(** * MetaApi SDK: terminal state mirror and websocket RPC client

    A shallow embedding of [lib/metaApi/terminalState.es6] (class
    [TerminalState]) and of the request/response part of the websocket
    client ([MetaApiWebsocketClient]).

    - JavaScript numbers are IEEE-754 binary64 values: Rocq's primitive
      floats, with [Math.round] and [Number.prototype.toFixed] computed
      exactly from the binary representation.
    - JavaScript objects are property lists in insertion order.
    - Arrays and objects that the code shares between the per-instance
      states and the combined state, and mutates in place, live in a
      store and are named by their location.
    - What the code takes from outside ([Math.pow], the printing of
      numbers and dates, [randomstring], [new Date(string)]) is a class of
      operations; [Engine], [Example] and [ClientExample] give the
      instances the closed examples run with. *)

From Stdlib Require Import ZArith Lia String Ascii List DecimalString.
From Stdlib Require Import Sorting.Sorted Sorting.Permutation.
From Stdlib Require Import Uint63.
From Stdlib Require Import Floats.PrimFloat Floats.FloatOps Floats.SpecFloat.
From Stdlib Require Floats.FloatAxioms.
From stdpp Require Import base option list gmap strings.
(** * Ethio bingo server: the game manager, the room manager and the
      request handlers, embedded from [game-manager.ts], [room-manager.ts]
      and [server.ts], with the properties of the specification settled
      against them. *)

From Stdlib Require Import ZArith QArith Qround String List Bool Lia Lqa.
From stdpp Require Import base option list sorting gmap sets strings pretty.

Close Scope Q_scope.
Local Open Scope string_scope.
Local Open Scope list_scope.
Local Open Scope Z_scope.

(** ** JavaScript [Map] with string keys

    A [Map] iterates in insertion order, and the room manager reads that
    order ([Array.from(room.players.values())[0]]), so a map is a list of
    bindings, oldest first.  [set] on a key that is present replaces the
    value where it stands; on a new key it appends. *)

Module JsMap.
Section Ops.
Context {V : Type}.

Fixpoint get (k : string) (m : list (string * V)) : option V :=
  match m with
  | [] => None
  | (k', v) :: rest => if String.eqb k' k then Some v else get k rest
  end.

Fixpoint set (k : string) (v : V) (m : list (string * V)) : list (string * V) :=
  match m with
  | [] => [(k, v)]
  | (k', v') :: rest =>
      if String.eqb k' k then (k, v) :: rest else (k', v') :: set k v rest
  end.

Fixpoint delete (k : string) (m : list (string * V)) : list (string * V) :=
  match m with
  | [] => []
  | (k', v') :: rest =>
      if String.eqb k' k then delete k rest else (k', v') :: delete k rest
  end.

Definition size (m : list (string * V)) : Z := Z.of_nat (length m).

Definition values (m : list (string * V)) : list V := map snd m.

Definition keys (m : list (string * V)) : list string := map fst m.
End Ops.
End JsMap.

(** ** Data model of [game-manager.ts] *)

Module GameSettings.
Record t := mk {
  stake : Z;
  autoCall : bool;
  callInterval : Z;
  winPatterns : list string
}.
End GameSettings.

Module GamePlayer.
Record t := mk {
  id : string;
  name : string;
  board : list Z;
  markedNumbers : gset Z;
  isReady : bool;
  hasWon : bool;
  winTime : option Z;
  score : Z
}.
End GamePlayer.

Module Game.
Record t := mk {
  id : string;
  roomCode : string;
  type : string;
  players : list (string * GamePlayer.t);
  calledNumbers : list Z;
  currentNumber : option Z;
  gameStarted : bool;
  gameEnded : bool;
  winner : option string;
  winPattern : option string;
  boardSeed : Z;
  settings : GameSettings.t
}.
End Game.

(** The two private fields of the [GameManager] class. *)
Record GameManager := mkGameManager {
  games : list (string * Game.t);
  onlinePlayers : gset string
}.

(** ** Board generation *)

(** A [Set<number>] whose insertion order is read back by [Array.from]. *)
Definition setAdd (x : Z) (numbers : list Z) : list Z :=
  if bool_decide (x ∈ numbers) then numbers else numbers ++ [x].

-------------------------

> [About this task]
Return every line holding the word "stdpp" from the records.

> [Written reply]
From stdpp Require Import base option list gmap strings.
From stdpp Require Import base option list sorting gmap sets strings pretty.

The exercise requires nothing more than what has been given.